北条が母親の箪笥からくすねた大きめのワンピースを着た山南。
北条は山南を全身くまなく眺めーその間、山南自身も自分の体を見回していたーそして、2人同時に首を傾げた。
「……無理だな」
「メイク以前の、問題っスね……」
袖から覗く手足はおろか、隠れている肩もおよそ女のそれらには見えなかった。
「お前さ、喧嘩屋始めてから逞しくなりすぎだろ」
「しょうがないじゃないスか!まさか北さんが女装なんて言い出すと思わなかったからぁ!」
と、相談室にまたもや2人の喧騒が響く頃ー


「え、と……どちら様で?」
西館の家には、見知らぬ女が来訪していた。
肩につくほどの黒髪は強風に煽られても真っ直ぐなままで、彼女の肌白さを引き立てている。デニムのショートパンツに水色のパーカーという、全体的に幼い格好だが、琥珀色の猫目だけはやけに大人びていて。

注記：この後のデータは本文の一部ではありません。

(* ===== verification/Dag.v ===== *)
(** * Directed acyclic graphs

The graph library [daggy], code from outside the repository, as an interface:
the calls that moon makes, and the documented behaviour it relies on.  Nodes
and edges are numbered in the order they are added; [add_edge] refuses an edge
that would close a cycle. *)

From S2P Require Import Prelude GraphUtils.

Class DagOps (N E : Type) : Type := {
  Dag : Type;
  dag_new : Dag;
  (** [add_node(weight)], with the new index *)
  dag_add_node : Dag → N → nat * Dag;
  (** [add_edge(a, b, weight)]: the new index, or [None] for [WouldCycle] *)
  dag_add_edge : Dag → nat → nat → E → option (nat * Dag);
  dag_find_edge : Dag → nat → nat → option nat;
  dag_node_weight : Dag → nat → option N;
  dag_node_count : Dag → nat;
  (** the outgoing edges of a node, with the node they lead to *)
  dag_children : Dag → nat → list (nat * nat);
}.

(** The edge relation of a list of edges. *)
Definition edge_of {E} (es : list (nat * nat * E)) (a b : nat) : Prop :=
  ∃ e, (a, b, e) ∈ es.

(** What the library documents, through the nodes and edges of a graph in the
    order they were added. *)
Class DagLaws {N E} (D : DagOps N E) : Type := {
  dag_nodes : Dag → list N;
  dag_edges : Dag → list (nat * nat * E);
  dag_wf : Dag → Prop;
  dag_new_wf : dag_wf dag_new;
  dag_new_nodes : dag_nodes dag_new = [];
  dag_new_edges : dag_edges dag_new = [];
  dag_add_node_law : ∀ d n i d', dag_wf d → dag_add_node d n = (i, d') →
    dag_wf d' ∧ i = length (dag_nodes d) ∧ dag_nodes d' = dag_nodes d ++ [n] ∧
    dag_edges d' = dag_edges d;
  dag_add_edge_Some : ∀ d a b e i d', dag_wf d →
    a < length (dag_nodes d) → b < length (dag_nodes d) →
    dag_add_edge d a b e = Some (i, d') →
    dag_wf d' ∧ i = length (dag_edges d) ∧ dag_nodes d' = dag_nodes d ∧
    dag_edges d' = dag_edges d ++ [(a, b, e)] ∧ ¬ rtc (edge_of (dag_edges d)) b a;
  dag_add_edge_None : ∀ d a b e, dag_wf d →
    a < length (dag_nodes d) → b < length (dag_nodes d) →
    dag_add_edge d a b e = None → rtc (edge_of (dag_edges d)) b a;
  dag_find_edge_Some : ∀ d a b i, dag_wf d → dag_find_edge d a b = Some i →
    ∃ e, dag_edges d !! i = Some (a, b, e);
  dag_find_edge_None : ∀ d a b, dag_wf d → dag_find_edge d a b = None →
    ¬ edge_of (dag_edges d) a b;
  dag_node_weight_law : ∀ d i, dag_node_weight d i = dag_nodes d !! i;
  dag_node_count_law : ∀ d, dag_node_count d = length (dag_nodes d);
  dag_children_law : ∀ d a i b, dag_wf d →
    (i, b) ∈ dag_children d a ↔ ∃ e, dag_edges d !! i = Some (a, b, e);
  dag_edges_range : ∀ d a b e, dag_wf d → (a, b, e) ∈ dag_edges d →
    a < length (dag_nodes d) ∧ b < length (dag_nodes d);
}.

Definition acyclic (R : nat → nat → Prop) : Prop := ∀ x, ¬ tc R x x.

Lemma tc_mono {A} (R1 R2 : A → A → Prop) x y :
  (∀ a b, R1 a b → R2 a b) → tc R1 x y → tc R2 x y.
Proof. intros HR. induction 1; [by apply tc_once; auto|eapply tc_l; eauto]. Qed.

Lemma edge_of_snoc {E} (es : list (nat * nat * E)) a b e x y :
  edge_of (es ++ [(a, b, e)]) x y ↔ edge_of es x y ∨ (x = a ∧ y = b).
Proof.
  unfold edge_of. split.
  - intros (e' & [?|[= -> -> ->]%list_elem_of_singleton]%elem_of_app); eauto.
  - intros [[e' ?]|[-> ->]].
    + exists e'. apply elem_of_app. by left.
    + exists e. apply elem_of_app. right. by apply list_elem_of_singleton.
Qed.

(** A path that uses a new edge [a -> b] reaches [a] without it first, and
    leaves [b] without it last. *)
Lemma tc_new_edge (R : nat → nat → Prop) a b x y :
  tc (λ x y, R x y ∨ (x = a ∧ y = b)) x y →
  tc R x y ∨ (rtc R x a ∧ rtc R b y).
Proof.
  induction 1 as [x y [Hxy|[-> ->]]|x y z [Hxy|[-> ->]] _ IH].
  - left. by apply tc_once.
  - by right.
  - destruct IH as [IH|[IH1 IH2]].
    + left. by eapply tc_l.
    + right. split; [by eapply rtc_l|done].
  - right. split; [done|]. destruct IH as [IH|[IH1 IH2]]; [by apply tc_rtc|done].
Qed.

Lemma acyclic_add_edge {E} (es : list (nat * nat * E)) a b e :
  acyclic (edge_of es) → ¬ rtc (edge_of es) b a → acyclic (edge_of (es ++ [(a, b, e)])).
Proof.
  intros Hac Hba x Hx.
  assert (tc (λ x y, edge_of es x y ∨ (x = a ∧ y = b)) x x) as Hx'.
  { eapply tc_mono; [|exact Hx]. intros ??. by rewrite edge_of_snoc. }
  apply tc_new_edge in Hx' as [Ht|[H1 H2]]; [by eapply Hac|].
  apply Hba. by etrans.
Qed.

(** ** The interface can be met: a graph as its lists of nodes and edges *)

Section ListDag.
Context {N E : Type}.

Record list_dag : Type := mkListDag {
  ld_nodes : list N;
  ld_edges : list (nat * nat * E);
}.

(** Whether [b] leads to [a]. *)
Definition ld_reaches (d : list_dag) (b a : nat) : bool :=
  bool_decide (a = b) ||
  bool_decide (a ∈ @traverse_deep nat nat _ _
    (edge_list_graph (length (ld_nodes d)) (ld_edges d).*1) b false).

Fixpoint find_index (P : nat * nat * E → bool) (l : list (nat * nat * E)) : option nat :=
  match l with
  | [] => None
  | e :: l' => if P e then Some 0 else S <$> find_index P l'
  end.

Definition ld_children (d : list_dag) (a : nat) : list (nat * nat) :=
  omap (λ '(i, (x, b, _)), if decide (x = a) then Some (i, b) else None)
    (imap pair (ld_edges d)).

#[export] Instance list_dag_ops : DagOps N E := {|
  Dag := list_dag;
  dag_new := mkListDag [] [];
  dag_add_node d n := (length (ld_nodes d), mkListDag (ld_nodes d ++ [n]) (ld_edges d));
  dag_add_edge d a b e :=
    if ld_reaches d b a then None
    else Some (length (ld_edges d), mkListDag (ld_nodes d) (ld_edges d ++ [(a, b, e)]));
  dag_find_edge d a b :=
    find_index (λ '(x, y, _), bool_decide (x = a) && bool_decide (y = b)) (ld_edges d);
  dag_node_weight d i := ld_nodes d !! i;
  dag_node_count d := length (ld_nodes d);
  dag_children := ld_children;
|}.

Definition ld_wf (d : list_dag) : Prop :=
  Forall (λ e : nat * nat * E, e.1.1 < length (ld_nodes d) ∧ e.1.2 < length (ld_nodes d))
    (ld_edges d).

Lemma ld_edge_graph d a b :
  ld_wf d →
  @graph_edge nat nat (edge_list_graph (length (ld_nodes d)) (ld_edges d).*1) Outgoing a b ↔
  edge_of (ld_edges d) a b.
Proof.
  intros Hwf. unfold graph_edge, edge_of. cbn. split.
  - intros [_ ([x y] & -> & [Hx Hin]%list_elem_of_filter)%list_elem_of_fmap]. cbn in *. subst.
    apply list_elem_of_fmap in Hin as ([[? ?] e] & [= -> ->] & ?). by exists e.
  - intros (e & He). unfold ld_wf in Hwf. rewrite Forall_forall in Hwf.
    destruct (Hwf _ He). cbn in *. split; [apply elem_of_seq; lia|].
    apply list_elem_of_fmap. exists (a, b). split; [done|].
    apply list_elem_of_filter. split; [done|].
    apply list_elem_of_fmap. by exists (a, b, e).
Qed.

Lemma ld_reaches_spec d b a :
  ld_wf d → b < length (ld_nodes d) →
  ld_reaches d b a = true ↔ rtc (edge_of (ld_edges d)) b a.
Proof.
  intros Hwf Hb. unfold ld_reaches. rewrite orb_true_iff, !bool_decide_eq_true.
  assert (GraphConnectionsOk (edge_list_graph (length (ld_nodes d)) (ld_edges d).*1)) as Hok.
  { apply edge_list_graph_ok. unfold ld_wf in Hwf. by rewrite Forall_fmap. }
  pose proof (@traverse_deep_elem nat nat _ _ _ Hok b false a) as Hel. cbn in Hel.
  rewrite Hel by (apply elem_of_seq; lia). clear Hel. split.
  - intros [->|(j & <- & Hj)]; [done|]. apply tc_rtc.
    eapply tc_mono; [|exact Hj]. intros x y. by rewrite ld_edge_graph.
  - intros [->|Hr]%rtc_tc; [by left|]. right. exists a. split; [done|].
    eapply tc_mono; [|exact Hr]. intros x y. by rewrite ld_edge_graph.
Qed.

Lemma find_index_Some P l i : find_index P l = Some i → ∃ e, l !! i = Some e ∧ P e = true.
Proof.
  revert i. induction l as [|e l IH]; intros i; cbn; [done|].
  destruct (P e) eqn:He; [intros [= <-]; by exists e|].
  intros (j & Hj & ->)%fmap_Some. by apply IH in Hj.
Qed.

Lemma find_index_None P l e : find_index P l = None → e ∈ l → P e = false.
Proof.
  induction l as [|x l IH]; cbn; [set_solver|].
  destruct (P x) eqn:Hx; [done|]. intros Hn%fmap_None [->|He]%elem_of_cons; auto.
Qed.

#[export] Instance list_dag_laws : DagLaws list_dag_ops.
Proof.
  refine {| dag_nodes := ld_nodes : Dag → _; dag_edges := ld_edges : Dag → _;
            dag_wf := ld_wf : Dag → _ |}.
  - constructor.
  - done.
  - done.
  - intros d n i d' Hwf [= <- <-]. split_and!; [|done..].
    eapply Forall_impl; [exact Hwf|]. intros [[x y] e]. cbn. rewrite length_app. cbn. lia.
  - intros d a b e i d' Hwf Ha Hb. cbn.
    destruct (ld_reaches d b a) eqn:Hr; [done|]. intros [= <- <-]. split_and!; try done.
    + apply Forall_app. split; [done|]. by repeat constructor.
    + rewrite <- ld_reaches_spec by done. by rewrite Hr.
  - intros d a b e Hwf Ha Hb. cbn.
    destruct (ld_reaches d b a) eqn:Hr; [|done]. intros _. by apply ld_reaches_spec.
  - intros d a b i Hwf. cbn. intros ([[x y] e] & He & [->%bool_decide_eq_true
      ->%bool_decide_eq_true]%andb_true_iff)%find_index_Some. by exists e.
  - intros d a b Hwf. cbn. intros Hn (e & He).
    apply (find_index_None _ _ _ Hn) in He. cbn in He. by rewrite !bool_decide_true in He.
  - done.
  - done.
  - intros d a i b Hwf. cbn. unfold ld_children. rewrite list_elem_of_omap. split.
    + intros ([j [[x y] e]] & Hj & Hd). case_decide; [|done]. simplify_eq.
      apply list_elem_of_lookup in Hj as (k & Hk). rewrite list_lookup_imap in Hk.
      destruct (ld_edges d !! k) as [[[x' y'] e']|] eqn:Hke; simplify_eq/=. by eauto.
    + intros (e & He). exists (i, (a, b, e)). split; [|by rewrite decide_True].
      apply list_elem_of_lookup. exists i. by rewrite list_lookup_imap, He.
  - intros d a b e Hwf He. cbn in *. unfold ld_wf in Hwf. rewrite Forall_forall in Hwf.
    by apply (Hwf _ He).
Defined.
End ListDag.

何と形容すれば良いのか、西館の目にはこの年下だろう女が、何らかの引力を持っているように思えた。
「忘れてしまったんですか?会ったばかりなのに」
悲しげに放たれたか細い声に、西館は本格的に記憶を掘り出そうとした。
が、そこで女の発言の後半に、「ん?」と首を傾げた。
俺が、最近会った奴……って、
「お前まさか!?」
珍しく驚きを露にする西館とは正反対に、女は悪戯めいた笑みを浮かべる。
「い、伊東!?」
西館の叫び声が、真夏の陽炎を掻き消す勢いで響き渡った。